The first classification is centralized transaction management and decentralized transaction management. The advantage of centralized transaction management is that it is easy to implement transaction isolation, especially serializable isolation, but this often comes at the cost of lower throughput. On the other hand, decentralized transaction management is suitable for building high-concurrency transactions, but it requires logical clocks for timestamping services and to ensure the correctness of resource competition.

So far, this is a fairly conventional understanding. However, we have introduced the Calvin transaction model. It is actually a centralized transaction processing pattern, but it has a significant advantage in terms of throughput in high-competition environments. The key is to reschedule the execution of transactions to eliminate competition and improve throughput. In addition to Calvin, VoltDB also adopts a similar principle. If you are interested, you can learn about it by yourself.

On the other hand, decentralized transaction solutions generally need to combine techniques such as MVCC, 2PC, and PaxosGroup.
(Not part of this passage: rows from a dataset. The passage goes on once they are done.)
(* ===== verification/Scalars.v ===== *)
(** * Scaled scalar fields: decode, encode, decode again

    The decoder turns a raw byte or 16-bit value into a [float64] with
    [prepareByte] / [prepareInt] (divide, then round to [n] decimals); the
    encoder multiplies back and truncates ([int(x * 100)]), then splits the
    result into bytes.  Each lemma here is one such field codec, decided on
    every byte or every pair of bytes by an exhaustive check; the frame
    round trips of the device files are assembled from them. *)

From Stdlib Require Import Floats.
From S2P Require Import Prelude GoFloat Bits.

Open Scope Z_scope.
Import Bits.

(** Every pair of bytes. *)
Definition forall_byte2 (p : byte -> byte -> bool) : bool :=
  forall_byte (fun l => forall_byte (fun h => p l h)).

(** Unsigned 16-bit field, [n] decimals after dividing by [d], written back
    as [int(v * d)]: decoding the written bytes gives [v] again. *)
Definition u16_scaled_stable (n d : Z) (l h : byte) : bool :=
  let v := prepareInt (getFloatFrom2Bytes l h) n d in
  let e := int_of_float (PrimFloat.mul v (float64_of_int d)) in
  feq (prepareInt (getFloatFrom2Bytes (u8 (Z.shiftr e 8)) (u8 e)) n d) v.

(** The byte codecs: pH ([prepareByte(b, 1, 10)], written back as
    [byte(int(v * 10))]) and EC ([prepareByte(b, 1, 1) * 10], written back
    as [byte(int(v / 10))]). *)
Definition byte_codecs_ok (b : byte) : bool :=
  Byte.eqb (u8 (int_of_float (PrimFloat.mul (prepareByte b 1 10) (float64_of_int 10)))) b &&
  Byte.eqb (u8 (int_of_float (PrimFloat.div (PrimFloat.mul (prepareByte b 1 1) (float64_of_int 10))
                                            (float64_of_int 10)))) b.

(** The 16-bit codecs: integers ([prepareInt(x, 0, 1)] back through
    [int(v)]) and hundredths rounded to one decimal, except at 65535. *)
Definition u16_codecs_ok (l h : byte) : bool :=
  Z.eqb (int_of_float (prepareInt (getFloatFrom2Bytes l h) 0 1)) (getFloatFrom2Bytes l h) &&
  (Z.eqb (getFloatFrom2Bytes l h) 65535 || u16_scaled_stable 1 100 l h).

Lemma u16_scaled_stable_eq n d l h :
  u16_scaled_stable n d l h =
  feq (prepareInt (getFloatFrom2Bytes
         (u8 (Z.shiftr (int_of_float (PrimFloat.mul (prepareInt (getFloatFrom2Bytes l h) n d) (float64_of_int d))) 8))
         (u8 (int_of_float (PrimFloat.mul (prepareInt (getFloatFrom2Bytes l h) n d) (float64_of_int d))))) n d)
      (prepareInt (getFloatFrom2Bytes l h) n d).
Proof. reflexivity. Qed.

Lemma forall_byte2_spec p : forall_byte2 p = true -> forall l h, p l h = true.
Proof.
  intros H l h. apply (forall_byte_spec _ (forall_byte_spec _ H l) h).
Qed.

Lemma byte_codecs_all : forall_byte byte_codecs_ok = true.
Proof. vm_compute. reflexivity. Qed.

Lemma u16_codecs_all : forall_byte2 u16_codecs_ok = true.
Proof. vm_compute. reflexivity. Qed.

(** A byte scaled by 1/10 to one decimal ([pH] limits and set point) is
    written back exactly by [byte(int(v * 10))]. *)
Lemma prepareByte_1_10_codec (b : byte) :
  u8 (int_of_float (PrimFloat.mul (prepareByte b 1 10) (float64_of_int 10))) = b.
Proof.
  pose proof (forall_byte_spec byte_codecs_ok byte_codecs_all b) as H.
  unfold byte_codecs_ok in H. apply andb_prop in H as [H _]. exact (Byte.byte_dec_bl _ _ H).
Qed.

(** An EC limit, decoded as [prepareByte(b, 1, 1) * 10], is written back
    exactly by [byte(int(v / 10))]. *)
Lemma prepareByte_ec_codec (b : byte) :
  u8 (int_of_float (PrimFloat.div (PrimFloat.mul (prepareByte b 1 1) (float64_of_int 10)) (float64_of_int 10))) = b.
Proof.
  pose proof (forall_byte_spec byte_codecs_ok byte_codecs_all b) as H.
  unfold byte_codecs_ok in H. apply andb_prop in H as [_ H]. exact (Byte.byte_dec_bl _ _ H).
Qed.

(** An unsigned 16-bit integer field ([prepareInt(x, 0, 1)]) converts back
    to the same integer. *)
Lemma prepareInt_0_1_int (l h : byte) :
  int_of_float (prepareInt (getFloatFrom2Bytes l h) 0 1) = getFloatFrom2Bytes l h.
Proof.
  pose proof (forall_byte2_spec u16_codecs_ok u16_codecs_all l h) as H.
  unfold u16_codecs_ok in H. apply andb_prop in H as [H _]. exact (proj1 (Z.eqb_eq _ _) H).
Qed.

(** A 16-bit field scaled by 1/100 to one decimal is stable under
    encode-decode, except for the raw value 65535. *)
Lemma prepareInt_1_100_stable (l h : byte) :
  getFloatFrom2Bytes l h <> 65535 -> u16_scaled_stable 1 100 l h = true.
Proof.
  intros Hne. pose proof (forall_byte2_spec u16_codecs_ok u16_codecs_all l h) as H.
  unfold u16_codecs_ok in H. apply andb_prop in H as [_ H].
  apply orb_prop in H as [H|H]; [apply Z.eqb_eq in H; contradiction | exact H].
Qed.

(** The same fact in the form the round trip meets it: a field with raw
    value other than 65535, decoded as [prepareInt(x, 1, 100)], encoded by
    [int(v * 100)] split into two bytes and decoded again, is unchanged. *)
Lemma prepareInt_1_100_codec (l h : byte) :
  getFloatFrom2Bytes l h <> 65535 ->
  prepareInt (getFloatFrom2Bytes
     (u8 (Z.shiftr (int_of_float (PrimFloat.mul (prepareInt (getFloatFrom2Bytes l h) 1 100) (float64_of_int 100))) 8))
     (u8 (int_of_float (PrimFloat.mul (prepareInt (getFloatFrom2Bytes l h) 1 100) (float64_of_int 100))))) 1 100
  = prepareInt (getFloatFrom2Bytes l h) 1 100.
Proof.
  intros Hn. pose proof (prepareInt_1_100_stable l h Hn) as Hs.
  rewrite u16_scaled_stable_eq in Hs. apply feq_spec in Hs. exact Hs.
Qed.

(** ** The IntelliClimate fields *)

(** The exceptions of the hundredths fields, as tests on the raw bytes: an
    unsigned field other than 65535, a signed field more than 3 away from
    the ends of [int16]. *)
Definition u16_scaled_regular (l h : byte) : bool := negb (Z.eqb (getFloatFrom2Bytes l h) 65535).
Definition s16_scaled_regular (l h : byte) : bool := Z.abs (getSignedFloatFrom2Bytes l h) <? 32765.

(** A signed field in hundredths ([prepareInt(x, 1, 100)] of
    [getSignedFloatFrom2Bytes]) written back as [int(v * 100)] split by
    [& 0xff] and [>> 8] decodes to [v] again. *)
Definition s16_scaled_stable (l h : byte) : bool :=
  let v := prepareInt (getSignedFloatFrom2Bytes l h) 1 100 in
  let e := int_of_float (PrimFloat.mul v (float64_of_int 100)) in
  feq (prepareInt (getSignedFloatFrom2Bytes (u8 (Z.shiftr e 8)) (u8 (Z.land e 255))) 1 100) v.

(** [SwAllExhaustFans] is decoded in hundredths but written back as
    [int(v)], without the factor 100; it decodes to [v] again only when
    [v] is 0. *)
Definition swAll_stable (l h : byte) : bool :=
  let v := prepareInt (getFloatFrom2Bytes l h) 1 100 in
  let e := int_of_float v in
  feq (prepareInt (getFloatFrom2Bytes (u8 (Z.shiftr e 8)) (u8 e)) 1 100) v.

(** The 16-bit codecs of the IntelliClimate: integers through
    [prepareInt(x, 1, 1)], unsigned and signed; signed hundredths away
    from the ends; [SwAllExhaustFans] below 5. *)
Definition climate_codecs_ok (l h : byte) : bool :=
  Z.eqb (int_of_float (prepareInt (getFloatFrom2Bytes l h) 1 1)) (getFloatFrom2Bytes l h) &&
  Z.eqb (getSignedFloatFrom2Bytes
           (u8 (Z.shiftr (int_of_float (prepareInt (getSignedFloatFrom2Bytes l h) 1 1)) 8))
           (u8 (Z.land (int_of_float (prepareInt (getSignedFloatFrom2Bytes l h) 1 1)) 255)))
        (getSignedFloatFrom2Bytes l h) &&
  (negb (s16_scaled_regular l h) || s16_scaled_stable l h) &&
  ((5 <=? getFloatFrom2Bytes l h) || swAll_stable l h).

(** A CO2 limit, decoded as [prepareByte(b, 0, 1) * 25], is written back
    exactly by [byte(int(v / 25))]. *)
Definition co2_codec_ok (b : byte) : bool :=
  Byte.eqb (u8 (int_of_float (PrimFloat.div (PrimFloat.mul (prepareByte b 0 1) (float64_of_int 25))
                                            (float64_of_int 25)))) b.

Lemma s16_scaled_stable_eq l h :
  s16_scaled_stable l h =
  feq (prepareInt (getSignedFloatFrom2Bytes
         (u8 (Z.shiftr (int_of_float (PrimFloat.mul (prepareInt (getSignedFloatFrom2Bytes l h) 1 100) (float64_of_int 100))) 8))
         (u8 (Z.land (int_of_float (PrimFloat.mul (prepareInt (getSignedFloatFrom2Bytes l h) 1 100) (float64_of_int 100))) 255))) 1 100)
      (prepareInt (getSignedFloatFrom2Bytes l h) 1 100).
Proof. reflexivity. Qed.

Lemma swAll_stable_eq l h :
  swAll_stable l h =
  feq (prepareInt (getFloatFrom2Bytes
         (u8 (Z.shiftr (int_of_float (prepareInt (getFloatFrom2Bytes l h) 1 100)) 8))
         (u8 (int_of_float (prepareInt (getFloatFrom2Bytes l h) 1 100)))) 1 100)
      (prepareInt (getFloatFrom2Bytes l h) 1 100).
Proof. reflexivity. Qed.

Lemma climate_codecs_all : forall_byte2 climate_codecs_ok = true.
Proof. vm_compute. reflexivity. Qed.

Lemma co2_codec_all : forall_byte co2_codec_ok = true.
Proof. vm_compute. reflexivity. Qed.

(** Projections of [climate_codecs_all] at one pair of bytes. *)
Lemma climate_codecs_at (l h : byte) :
  Z.eqb (int_of_float (prepareInt (getFloatFrom2Bytes l h) 1 1)) (getFloatFrom2Bytes l h) = true /\
  Z.eqb (getSignedFloatFrom2Bytes
           (u8 (Z.shiftr (int_of_float (prepareInt (getSignedFloatFrom2Bytes l h) 1 1)) 8))
           (u8 (Z.land (int_of_float (prepareInt (getSignedFloatFrom2Bytes l h) 1 1)) 255)))
        (getSignedFloatFrom2Bytes l h) = true /\
  (negb (s16_scaled_regular l h) || s16_scaled_stable l h) = true /\
  ((5 <=? getFloatFrom2Bytes l h) || swAll_stable l h) = true.
Proof.
  pose proof (forall_byte2_spec climate_codecs_ok climate_codecs_all l h) as H.
  unfold climate_codecs_ok in H. apply andb_prop in H as [H H4].
  apply andb_prop in H as [H H3]. apply andb_prop in H as [H1 H2].
  exact (conj H1 (conj H2 (conj H3 H4))).
Qed.

(** An unsigned integer field read through [prepareInt(x, 1, 1)] converts
    back to the same integer. *)
Lemma prepareInt_1_1_int (l h : byte) :
  int_of_float (prepareInt (getFloatFrom2Bytes l h) 1 1) = getFloatFrom2Bytes l h.
Proof. apply Z.eqb_eq, (climate_codecs_at l h). Qed.

(** A signed integer field read through [prepareInt(x, 1, 1)], written
    back by [& 0xff] and [>> 8], reads as the same integer. *)
Lemma prepareInt_1_1_signed_codec (l h : byte) :
  getSignedFloatFrom2Bytes
    (u8 (Z.shiftr (int_of_float (prepareInt (getSignedFloatFrom2Bytes l h) 1 1)) 8))
    (u8 (Z.land (int_of_float (prepareInt (getSignedFloatFrom2Bytes l h) 1 1)) 255))
  = getSignedFloatFrom2Bytes l h.
Proof. apply Z.eqb_eq, (climate_codecs_at l h). Qed.

(** A signed hundredths field away from the ends of [int16] is stable
    under encode-decode. *)
Lemma prepareInt_1_100_signed_codec (l h : byte) :
  s16_scaled_regular l h = true ->
  prepareInt (getSignedFloatFrom2Bytes
     (u8 (Z.shiftr (int_of_float (PrimFloat.mul (prepareInt (getSignedFloatFrom2Bytes l h) 1 100) (float64_of_int 100))) 8))
     (u8 (Z.land (int_of_float (PrimFloat.mul (prepareInt (getSignedFloatFrom2Bytes l h) 1 100) (float64_of_int 100))) 255))) 1 100
  = prepareInt (getSignedFloatFrom2Bytes l h) 1 100.
Proof.
  intros Hr. pose proof (proj1 (proj2 (proj2 (climate_codecs_at l h)))) as Hs.
  rewrite Hr, Bool.orb_false_l in Hs. rewrite s16_scaled_stable_eq in Hs. apply feq_spec in Hs. exact Hs.
Qed.

(** [SwAllExhaustFans] below 5 (a decoded 0.0) is stable. *)
Lemma swAll_codec (l h : byte) :
  getFloatFrom2Bytes l h < 5 ->
  prepareInt (getFloatFrom2Bytes
     (u8 (Z.shiftr (int_of_float (prepareInt (getFloatFrom2Bytes l h) 1 100)) 8))
     (u8 (int_of_float (prepareInt (getFloatFrom2Bytes l h) 1 100)))) 1 100
  = prepareInt (getFloatFrom2Bytes l h) 1 100.
Proof.
  intros Hr. pose proof (proj2 (proj2 (proj2 (climate_codecs_at l h)))) as Hs.
  replace (5 <=? getFloatFrom2Bytes l h) with false in Hs by (symmetry; apply Z.leb_gt; exact Hr).
  rewrite Bool.orb_false_l in Hs. rewrite swAll_stable_eq in Hs. apply feq_spec in Hs. exact Hs.
Qed.

(** The boolean form of [prepareInt_1_100_codec]. *)
Lemma prepareInt_1_100_codec_regular (l h : byte) :
  u16_scaled_regular l h = true ->
  prepareInt (getFloatFrom2Bytes
     (u8 (Z.shiftr (int_of_float (PrimFloat.mul (prepareInt (getFloatFrom2Bytes l h) 1 100) (float64_of_int 100))) 8))
     (u8 (int_of_float (PrimFloat.mul (prepareInt (getFloatFrom2Bytes l h) 1 100) (float64_of_int 100))))) 1 100
  = prepareInt (getFloatFrom2Bytes l h) 1 100.
Proof.
  intros Hr. apply prepareInt_1_100_codec. intros E. unfold u16_scaled_regular in Hr.
  rewrite E in Hr. discriminate Hr.
Qed.

Lemma prepareByte_co2_codec (b : byte) :
  u8 (int_of_float (PrimFloat.div (PrimFloat.mul (prepareByte b 0 1) (float64_of_int 25)) (float64_of_int 25))) = b.
Proof. exact (Byte.byte_dec_bl _ _ (forall_byte_spec co2_codec_ok co2_codec_all b)). Qed.
(* ===== verification/IClimate.v ===== *)
(** * IntelliClimate: shadow document, decoder and encoders

    The structs of [src/device/device_interrogator.go] (lines 119-486), one
    Rocq module per Go struct with a record [t] whose fields keep the Go
    names; [parseByteResponseForIClimate] and [extractSetPointArray] (lines
    1461-1794), which decode the D0/D1/D2/D3 frames into an
    [iClimateShadow]; and [prepareS0RequestForIClimate],
    [fillSetPointData], [prepareS1RequestForIClimate] and
    [prepareS2RequestForIClimate] (lines 995-1273), which write a shadow
    back into copies of D1, D2 and D3 to form the S0, S1 and S2 frames.
    Each encoder is its list of assignments ([_writes]) and a wrapper that
    runs them over the frame and checksums it, as for the IntelliDose. *)

From Stdlib Require Import Strings.String Strings.Ascii Floats.
From S2P Require Import Prelude GoFloat Enc Bits Crc Scalars IDose.

Open Scope string_scope.
Open Scope Z_scope.
Open Scope intelli_scope.

(** ** The shadow document (lines 119-486) *)

Module IntruderAlarmIClimate.
Record t := mk { Enabled : bool; Page : bool }.
End IntruderAlarmIClimate.

Module CO2IClimate.
Record t := mk { Target : float64; Enabled : bool; Max : float64; Min : float64; Page : bool }.
End CO2IClimate.

Module AirTempIClimate.
Record t := mk { Cool : float64; Enabled : bool; Heat : float64; Max : float64; Min : float64; Page : bool }.
End AirTempIClimate.

Module FailSafeAlarmsIClimate.
Record t := mk { Enabled : bool; Page : bool }.
End FailSafeAlarmsIClimate.

Module LightIClimate.
Record t := mk { Enabled : bool; Min : float64; Page : bool }.
End LightIClimate.

Module PowerFailIClimate.
Record t := mk { Enabled : bool; Page : bool }.
End PowerFailIClimate.

Module RhIClimate.
Record t := mk { Enabled : bool; Max : byte; Min : byte; Page : bool; Target : byte }.
End RhIClimate.

Module ReadingsIClimate.
Record t := mk {
    AirTemp : AirTempIClimate.t; Detent : byte; FailSafeAlarms : FailSafeAlarmsIClimate.t;
    Light : LightIClimate.t; PowerFail : PowerFailIClimate.t; Rh : RhIClimate.t;
    CO2 : CO2IClimate.t; IntruderAlarm : IntruderAlarmIClimate.t }.
End ReadingsIClimate.

Module StatisticsIClimate.
Record t := mk { Lights : float64; CO2 : float64 }.
End StatisticsIClimate.

Module AlarmsIClimate.
Record t := mk { Description : string; Timestamp : string }.
End AlarmsIClimate.

Module ModeIClimate.
Record t := mk { Description : string; Timestamp : string }.
End ModeIClimate.

Module ModeAlarmHistoryIClimate.
Record t := mk { Alarms : list AlarmsIClimate.t; Mode : list ModeIClimate.t }.
End ModeAlarmHistoryIClimate.

Module SetPointIClimate.
Record t := mk {
    LightBank : string; LightOn : Z; LightDuration : Z; DayTemp : float64; NightDropDeg : float64;
    RhDay : Z; RhMax : Z; RhNight : Z; CO2 : Z }.
End SetPointIClimate.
By combining them, it is possible to achieve snapshot isolation with serialization and ensure the high availability of each component during execution. In addition to providing high availability, the use of PaxosGroup plays an important role in partitioning the data, thereby reducing the competition for locks and improving the efficiency of concurrent transactions. This pattern was first introduced by Spanner, so it is generally referred to as the Spanner-like transaction model.

In the previous lecture, we introduced JDTX, developed by JD for ShardingSphere, which presents a different scenario. As database middleware cannot operate at the underlying database level, the transaction scheme is limited. However, JDTX adopts a similar approach to OceanBase. It firstly constructs an independent MVCC engine outside the database nodes, and querying the latest data requires a combination of the database nodes and the modified records in the MVCC engine to obtain the latest data. Data in MVCC will be asynchronously flushed to disk to ensure it is released. The JDTX model breaks the curse that middleware cannot achieve high-performance transaction models, opening up new possibilities.

As you can see, current NewSQL concurrent transaction processing technologies often use various extensively validated schemes. They can be likened to contemporary aircraft carriers. Although each component may not have innovative features, when they are combined, they achieve achievements that predecessors cannot reach.

Summary #

In this lecture, I introduced the definition of NewSQL databases and analyzed four key points for a NewSQL database in detail.

1. Innovative architecture: both the distributed system and the storage engine need innovation.
2. Transparent sharding: automatic control, liberation of users, and alignment with cloud-native.
3. Distributed SQL: the key to building commercially viable distributed databases.
4. High-performance transactions: the innovation base of NewSQL, the key difference between different types of NewSQL.

With this, we have completed the main content of our course.

NewSQL and DistributedSQL with global deployment capability are the direction of development for contemporary distributed databases. It can be said that all the knowledge we have introduced revolves around the NewSQL ecosystem. In the next extra section, I will introduce other types of distributed databases to help you expand your thinking.